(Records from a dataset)

=== Begin Enclosure ===

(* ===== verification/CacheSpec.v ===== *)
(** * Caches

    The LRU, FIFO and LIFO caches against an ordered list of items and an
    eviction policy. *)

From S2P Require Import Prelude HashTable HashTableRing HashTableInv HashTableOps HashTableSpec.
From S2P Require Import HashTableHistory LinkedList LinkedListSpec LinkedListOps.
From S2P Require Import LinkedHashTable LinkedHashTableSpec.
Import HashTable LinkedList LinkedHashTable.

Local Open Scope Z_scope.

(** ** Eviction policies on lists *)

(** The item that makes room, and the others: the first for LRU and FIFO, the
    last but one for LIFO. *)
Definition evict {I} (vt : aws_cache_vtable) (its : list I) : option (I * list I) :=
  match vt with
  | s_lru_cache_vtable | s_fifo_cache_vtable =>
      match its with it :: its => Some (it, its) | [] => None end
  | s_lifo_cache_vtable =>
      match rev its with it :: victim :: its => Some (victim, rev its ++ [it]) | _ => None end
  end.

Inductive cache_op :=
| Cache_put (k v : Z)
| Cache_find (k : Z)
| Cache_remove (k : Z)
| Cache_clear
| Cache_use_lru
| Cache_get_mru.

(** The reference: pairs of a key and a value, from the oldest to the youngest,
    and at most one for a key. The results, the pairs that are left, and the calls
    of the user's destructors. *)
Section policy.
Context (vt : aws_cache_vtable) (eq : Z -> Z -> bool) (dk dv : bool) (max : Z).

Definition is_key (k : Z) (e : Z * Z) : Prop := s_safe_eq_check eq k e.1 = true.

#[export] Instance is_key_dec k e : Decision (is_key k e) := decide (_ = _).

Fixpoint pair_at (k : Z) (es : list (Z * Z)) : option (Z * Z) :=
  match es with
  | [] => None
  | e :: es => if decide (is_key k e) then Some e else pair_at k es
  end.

=== End Enclosure ===
=== Begin Enclosure ===

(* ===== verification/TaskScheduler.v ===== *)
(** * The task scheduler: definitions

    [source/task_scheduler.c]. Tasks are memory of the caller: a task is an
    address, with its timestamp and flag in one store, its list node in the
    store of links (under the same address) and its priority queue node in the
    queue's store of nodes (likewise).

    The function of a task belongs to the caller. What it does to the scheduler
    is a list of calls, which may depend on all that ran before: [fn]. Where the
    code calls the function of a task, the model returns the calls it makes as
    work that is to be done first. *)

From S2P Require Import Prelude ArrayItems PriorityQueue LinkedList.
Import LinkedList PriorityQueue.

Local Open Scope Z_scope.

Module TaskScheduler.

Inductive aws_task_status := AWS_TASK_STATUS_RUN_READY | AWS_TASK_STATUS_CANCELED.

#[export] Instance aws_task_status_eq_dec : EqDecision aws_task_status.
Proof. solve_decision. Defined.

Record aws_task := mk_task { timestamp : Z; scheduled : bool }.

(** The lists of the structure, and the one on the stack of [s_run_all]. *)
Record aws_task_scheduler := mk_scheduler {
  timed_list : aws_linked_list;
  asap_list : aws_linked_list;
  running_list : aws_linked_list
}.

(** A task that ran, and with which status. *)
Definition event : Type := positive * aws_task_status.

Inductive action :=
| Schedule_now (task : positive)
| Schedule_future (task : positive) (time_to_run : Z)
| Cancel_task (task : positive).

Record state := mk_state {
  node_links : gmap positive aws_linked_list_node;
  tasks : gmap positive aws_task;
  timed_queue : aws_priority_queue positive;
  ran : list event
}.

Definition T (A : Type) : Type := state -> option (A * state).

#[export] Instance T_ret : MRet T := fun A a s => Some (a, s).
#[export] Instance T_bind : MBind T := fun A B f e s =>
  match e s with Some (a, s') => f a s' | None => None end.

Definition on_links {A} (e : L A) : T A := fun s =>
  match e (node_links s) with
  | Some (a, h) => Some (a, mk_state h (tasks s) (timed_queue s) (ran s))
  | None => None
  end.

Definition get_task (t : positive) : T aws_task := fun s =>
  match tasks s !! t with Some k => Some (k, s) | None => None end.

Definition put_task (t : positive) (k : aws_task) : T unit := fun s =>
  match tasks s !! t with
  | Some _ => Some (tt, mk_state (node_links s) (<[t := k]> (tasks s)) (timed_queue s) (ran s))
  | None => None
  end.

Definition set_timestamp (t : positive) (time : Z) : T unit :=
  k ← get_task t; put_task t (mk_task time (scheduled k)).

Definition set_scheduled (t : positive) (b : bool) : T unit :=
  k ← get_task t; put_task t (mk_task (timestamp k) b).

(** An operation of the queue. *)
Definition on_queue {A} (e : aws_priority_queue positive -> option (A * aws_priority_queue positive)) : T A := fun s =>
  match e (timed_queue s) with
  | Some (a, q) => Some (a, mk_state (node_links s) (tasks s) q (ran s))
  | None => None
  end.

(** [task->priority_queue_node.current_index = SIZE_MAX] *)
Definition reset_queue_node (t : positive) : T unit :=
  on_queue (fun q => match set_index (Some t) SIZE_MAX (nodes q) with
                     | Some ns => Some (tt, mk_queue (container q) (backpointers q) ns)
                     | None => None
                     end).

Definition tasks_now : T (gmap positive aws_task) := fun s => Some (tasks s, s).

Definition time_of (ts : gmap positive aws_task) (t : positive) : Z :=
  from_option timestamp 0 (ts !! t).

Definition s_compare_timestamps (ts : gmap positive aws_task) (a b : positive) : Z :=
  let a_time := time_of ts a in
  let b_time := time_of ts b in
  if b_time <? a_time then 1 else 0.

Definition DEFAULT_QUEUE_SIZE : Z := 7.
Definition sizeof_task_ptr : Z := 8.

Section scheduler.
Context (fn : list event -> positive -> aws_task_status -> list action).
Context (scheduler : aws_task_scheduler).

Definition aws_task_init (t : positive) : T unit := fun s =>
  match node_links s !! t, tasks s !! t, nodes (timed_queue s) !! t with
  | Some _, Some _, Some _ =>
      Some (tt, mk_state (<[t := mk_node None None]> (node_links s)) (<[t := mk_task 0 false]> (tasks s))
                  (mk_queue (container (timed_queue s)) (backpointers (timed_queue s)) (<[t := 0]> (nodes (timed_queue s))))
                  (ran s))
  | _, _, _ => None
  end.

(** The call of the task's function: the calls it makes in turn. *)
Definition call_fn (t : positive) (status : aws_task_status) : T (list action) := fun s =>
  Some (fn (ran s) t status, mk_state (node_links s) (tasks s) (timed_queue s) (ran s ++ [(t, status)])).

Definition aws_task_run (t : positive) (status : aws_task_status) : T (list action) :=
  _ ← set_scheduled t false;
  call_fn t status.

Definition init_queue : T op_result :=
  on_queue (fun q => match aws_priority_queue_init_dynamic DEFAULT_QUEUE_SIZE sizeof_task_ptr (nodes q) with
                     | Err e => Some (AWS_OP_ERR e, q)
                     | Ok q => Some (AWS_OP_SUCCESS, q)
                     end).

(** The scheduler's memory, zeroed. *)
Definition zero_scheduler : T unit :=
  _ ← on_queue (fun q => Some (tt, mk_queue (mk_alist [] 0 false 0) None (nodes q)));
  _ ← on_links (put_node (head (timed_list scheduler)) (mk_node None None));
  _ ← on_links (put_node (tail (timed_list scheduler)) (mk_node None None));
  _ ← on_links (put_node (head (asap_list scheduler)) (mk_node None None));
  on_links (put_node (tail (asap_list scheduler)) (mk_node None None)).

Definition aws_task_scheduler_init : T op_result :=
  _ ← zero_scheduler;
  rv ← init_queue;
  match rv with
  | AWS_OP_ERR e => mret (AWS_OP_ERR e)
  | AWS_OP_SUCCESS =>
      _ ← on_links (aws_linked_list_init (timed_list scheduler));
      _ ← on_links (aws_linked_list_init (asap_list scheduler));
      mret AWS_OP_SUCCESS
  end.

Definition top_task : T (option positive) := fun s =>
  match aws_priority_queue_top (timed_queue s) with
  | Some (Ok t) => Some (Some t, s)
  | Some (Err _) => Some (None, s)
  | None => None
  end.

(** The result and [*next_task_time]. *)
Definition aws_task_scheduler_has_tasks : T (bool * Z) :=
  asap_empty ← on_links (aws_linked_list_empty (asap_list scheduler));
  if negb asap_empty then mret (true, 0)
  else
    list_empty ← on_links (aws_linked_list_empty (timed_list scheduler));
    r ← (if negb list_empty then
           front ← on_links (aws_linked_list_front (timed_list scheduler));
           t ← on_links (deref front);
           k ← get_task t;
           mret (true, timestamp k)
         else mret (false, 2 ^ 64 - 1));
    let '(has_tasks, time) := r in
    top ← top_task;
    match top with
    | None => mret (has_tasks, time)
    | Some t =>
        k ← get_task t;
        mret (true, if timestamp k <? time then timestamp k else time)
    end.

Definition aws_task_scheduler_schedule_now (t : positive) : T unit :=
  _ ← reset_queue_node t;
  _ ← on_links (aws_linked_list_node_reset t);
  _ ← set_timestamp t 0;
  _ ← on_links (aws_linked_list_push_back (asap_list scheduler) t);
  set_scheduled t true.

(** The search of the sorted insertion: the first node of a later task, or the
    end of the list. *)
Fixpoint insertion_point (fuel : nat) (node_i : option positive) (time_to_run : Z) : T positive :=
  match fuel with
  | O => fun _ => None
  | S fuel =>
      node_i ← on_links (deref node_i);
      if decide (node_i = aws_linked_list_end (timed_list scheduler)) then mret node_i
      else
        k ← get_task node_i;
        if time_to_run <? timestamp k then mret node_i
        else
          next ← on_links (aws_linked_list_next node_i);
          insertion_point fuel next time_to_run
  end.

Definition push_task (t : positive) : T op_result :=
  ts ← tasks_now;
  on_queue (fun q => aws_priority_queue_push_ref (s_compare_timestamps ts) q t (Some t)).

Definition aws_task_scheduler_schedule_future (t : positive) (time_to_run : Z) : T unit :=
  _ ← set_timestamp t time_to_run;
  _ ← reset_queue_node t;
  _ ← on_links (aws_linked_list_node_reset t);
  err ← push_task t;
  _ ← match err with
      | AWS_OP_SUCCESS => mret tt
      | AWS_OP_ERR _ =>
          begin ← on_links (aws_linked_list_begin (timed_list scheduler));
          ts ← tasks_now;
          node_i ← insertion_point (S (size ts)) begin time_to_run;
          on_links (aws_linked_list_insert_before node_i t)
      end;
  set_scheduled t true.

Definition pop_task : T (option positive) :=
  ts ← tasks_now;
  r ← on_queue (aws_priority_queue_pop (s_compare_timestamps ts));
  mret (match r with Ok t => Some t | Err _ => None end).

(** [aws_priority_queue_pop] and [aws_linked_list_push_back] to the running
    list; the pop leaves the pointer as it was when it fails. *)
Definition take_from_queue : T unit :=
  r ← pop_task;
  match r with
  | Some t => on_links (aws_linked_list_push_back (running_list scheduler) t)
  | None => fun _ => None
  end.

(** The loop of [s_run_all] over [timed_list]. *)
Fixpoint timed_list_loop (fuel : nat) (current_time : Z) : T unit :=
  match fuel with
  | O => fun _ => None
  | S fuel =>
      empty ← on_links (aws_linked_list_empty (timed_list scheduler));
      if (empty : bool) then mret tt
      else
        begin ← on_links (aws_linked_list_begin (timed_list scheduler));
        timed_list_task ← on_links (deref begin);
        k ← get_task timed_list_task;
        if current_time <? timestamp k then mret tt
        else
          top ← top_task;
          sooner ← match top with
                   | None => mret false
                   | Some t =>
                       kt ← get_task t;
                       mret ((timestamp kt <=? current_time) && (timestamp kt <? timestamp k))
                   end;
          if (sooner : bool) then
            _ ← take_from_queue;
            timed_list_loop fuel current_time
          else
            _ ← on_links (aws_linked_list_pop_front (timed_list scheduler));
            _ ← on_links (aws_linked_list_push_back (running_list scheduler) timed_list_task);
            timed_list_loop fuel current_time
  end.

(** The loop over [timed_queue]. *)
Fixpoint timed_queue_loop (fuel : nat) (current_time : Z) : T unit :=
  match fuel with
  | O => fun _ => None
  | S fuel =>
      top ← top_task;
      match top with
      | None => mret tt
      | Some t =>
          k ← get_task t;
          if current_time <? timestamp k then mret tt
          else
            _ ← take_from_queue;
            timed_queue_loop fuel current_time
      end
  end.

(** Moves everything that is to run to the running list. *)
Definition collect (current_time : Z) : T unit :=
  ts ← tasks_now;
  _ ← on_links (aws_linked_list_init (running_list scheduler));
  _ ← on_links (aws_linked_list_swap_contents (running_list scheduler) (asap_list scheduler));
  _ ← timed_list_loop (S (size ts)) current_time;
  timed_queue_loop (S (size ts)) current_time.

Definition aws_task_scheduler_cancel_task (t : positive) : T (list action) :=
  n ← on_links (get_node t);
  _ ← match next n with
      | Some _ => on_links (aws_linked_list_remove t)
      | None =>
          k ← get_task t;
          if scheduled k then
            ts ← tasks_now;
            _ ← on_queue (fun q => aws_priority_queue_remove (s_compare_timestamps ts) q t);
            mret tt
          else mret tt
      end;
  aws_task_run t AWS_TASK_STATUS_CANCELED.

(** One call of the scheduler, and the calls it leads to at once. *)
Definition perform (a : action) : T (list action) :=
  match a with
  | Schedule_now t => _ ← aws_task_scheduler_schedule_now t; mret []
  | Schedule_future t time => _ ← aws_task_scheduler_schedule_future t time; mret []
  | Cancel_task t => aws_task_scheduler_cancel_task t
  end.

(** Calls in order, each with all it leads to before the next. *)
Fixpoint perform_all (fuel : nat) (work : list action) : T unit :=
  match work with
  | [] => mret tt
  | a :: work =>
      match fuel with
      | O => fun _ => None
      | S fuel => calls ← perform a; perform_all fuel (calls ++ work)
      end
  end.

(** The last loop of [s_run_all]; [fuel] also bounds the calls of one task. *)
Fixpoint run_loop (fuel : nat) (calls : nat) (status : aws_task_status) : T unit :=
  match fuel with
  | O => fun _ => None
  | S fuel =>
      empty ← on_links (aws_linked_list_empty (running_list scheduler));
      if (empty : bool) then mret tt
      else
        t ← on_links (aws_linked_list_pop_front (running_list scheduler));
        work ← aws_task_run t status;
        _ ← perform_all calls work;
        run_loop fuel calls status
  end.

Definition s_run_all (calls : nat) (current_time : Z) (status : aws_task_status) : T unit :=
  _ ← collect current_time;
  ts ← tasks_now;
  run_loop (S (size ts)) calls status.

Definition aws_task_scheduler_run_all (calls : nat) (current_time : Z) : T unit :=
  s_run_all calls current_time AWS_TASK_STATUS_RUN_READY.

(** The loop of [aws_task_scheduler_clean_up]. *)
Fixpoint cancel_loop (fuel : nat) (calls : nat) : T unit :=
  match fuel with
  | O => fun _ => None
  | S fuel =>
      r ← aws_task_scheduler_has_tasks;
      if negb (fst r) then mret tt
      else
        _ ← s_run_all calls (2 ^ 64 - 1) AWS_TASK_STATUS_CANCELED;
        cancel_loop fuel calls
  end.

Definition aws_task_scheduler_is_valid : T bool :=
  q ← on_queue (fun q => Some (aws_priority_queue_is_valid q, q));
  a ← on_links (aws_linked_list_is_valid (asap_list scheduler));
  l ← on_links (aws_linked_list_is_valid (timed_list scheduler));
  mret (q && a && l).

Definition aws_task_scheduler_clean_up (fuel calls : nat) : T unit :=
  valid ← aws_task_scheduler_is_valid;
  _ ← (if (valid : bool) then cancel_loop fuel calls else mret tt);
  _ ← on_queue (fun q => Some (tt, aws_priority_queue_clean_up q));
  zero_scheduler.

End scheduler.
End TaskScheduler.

=== End Enclosure ===

* **Task details**:
Read the entries and pick out all lines that include the word "first".

* **Response area**:
(** The item that makes room, and the others: the first for LRU and FIFO, the
    work that is to be done first. *)
(** The search of the sorted insertion: the first node of a later task, or the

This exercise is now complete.